Le immagini della Risonanza Magnetica vengono elaborate e ricostruite in 3D. Le aree sospette per tumore alIa Risonanza vengono marcate sullo schermo. L'immagine tridimensionale della Risonanza viene fatta combaciare e sovrapposta ("fusa") a quella della ecografia transrettale.

Con tale procedura appaiono sull'ecografia transrettale in "real time" Ie zone sospette, segnalate dalla Risonanza. Cosi, oltre alla tradizionale biopsia prostatica ecoguidata, vengono eseguiti dei prelievi mirati su quelle aree che sembrano normali all' ecografia, ma in cui la Risonanza ha individuato dei sospetti tumori.

Infatti, in pazienti con sospetto clinico di carcinoma prostatico, la biopsia con metodica Fusion consente di diagnosticare un tumore nel 55-63% dei casi, contro iI 30-40% della biopsia classica. Nei pazienti già sottoposti ad una prima biopsia prostatica negativa, la biopsia di fusione trova un tumore precedentemente non riconosciuto nel 37-41 % dei casi.

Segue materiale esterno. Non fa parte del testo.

(** How many messages are removed, and what is left *)
Definition strip_malformed_tool_calls (messages : list HistoryMessage) : nat * list HistoryMessage :=
  let malformed := malformed_tool_use_ids messages in
  if bool_decide (malformed = ∅) then (0, messages)
  else
    let messages := (λ m, set_content (filter (keep_block malformed) (hm_content m)) m) <$> messages in
    let kept := filter has_content messages in
    (length messages - length kept, kept).

(** The first loop of [sanitize_session_messages] *)
Definition result_id (b : ContentBlock) : option string :=
  match b with BlockToolResult tool_use_id _ => Some tool_use_id | _ => None end.

Definition answered_tool_use_ids (messages : list HistoryMessage) : gset string :=
  list_to_set (omap result_id (blocks messages)).

Definition sanitize_session_messages (messages : list HistoryMessage) : nat * list HistoryMessage :=
  if bool_decide (length messages = 0) then (0, messages)
  else
    let '(removed, messages) := strip_malformed_tool_calls messages in
    let answered := answered_tool_use_ids messages in
    let kept := filter (λ m, negb (is_orphaned_assistant_tool_call m answered)) messages in
    (removed + (length messages - length kept), kept).
End history.
Arguments ContentBlock : clear implicits.
Arguments HistoryMessage : clear implicits.

(** ** Properties *)

Section properties.
Context {Payload : Type}.
Implicit Types (b : ContentBlock Payload) (m : HistoryMessage Payload) (l : list (HistoryMessage Payload)).

(** What the scan of a message finds *)
Lemma scan_spec answered (bs : list (ContentBlock Payload)) x y z :
  foldl (scan_block answered) (x, y, z) bs =
  (x || existsb (λ b, match b with BlockToolUse _ _ _ => true | _ => false end) bs,
   y || existsb (λ b, match b with BlockToolUse id _ _ => negb (bool_decide (id ∈ answered)) | _ => false end) bs,
   z || existsb (λ b, match b with BlockText t => negb (is_blank t) | _ => false end) bs).
Proof.
  revert x y z. induction bs as [|b bs IH]; intros x y z; cbn [foldl existsb]; [by rewrite !orb_false_r|].
  destruct b; cbn [scan_block]; rewrite IH;
    (apply (f_equal2 pair); [apply (f_equal2 pair)|]); btauto.
Qed.

(** An orphan: a message of the assistant with a call nobody answered and no text *)
Definition orphan (answered : gset string) m : Prop :=
  hm_role m = Assistant ∧
  (∃ id name rest, BlockToolUse id name rest ∈ hm_content m ∧ id ∉ answered) ∧
  ∀ t, BlockText t ∈ hm_content m → is_blank t = true.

La biopsia a fusione d'immagine consente una maggiore precisione diagnostica sul grado e sull'aggressività della malattia e la metodica a fusione è più affidabile nel diagnosticare tumori clinicamente significativi e dunque meritevoli di trattamento.

La biopsia a fusione d'immagine può essere eseguita grazie ad una anestesia locale che viene effettuata nella zona perineale. La procedura dura circa 20 minuti, anche se l’elaborazione delle immagini che precede la biopsia può richiedere tempi maggiori.

Le complicanze della biopsia prostatica di fusione sono molto blande. Nel 50-70% dei casi ci può essere una modica ematuria iniziale (presenza di scarsa quantità di sangue nelle prime urine emesse) per 7-10 giorni.

Poiché la prostata produce una quota del liquido seminale, è normale che dopo la biopsia possa esserci emospermia (presenza di sangue nel liquido seminale) fino a 3-4 mesi dopo la biopsia.

Le infezioni e la ritenzione urinaria dopo biopsia sono attorno allo 0.1-0.2%.

In conclusione, la biopsia con metodica FUSION, eseguita per via transperineale, combinando i dati della Risonanza magnetica e della ecografia 3D, ci permette di diagnosticare un tumore della prostata nel 50-60% dei pazienti che abbiano un sospetto clinico.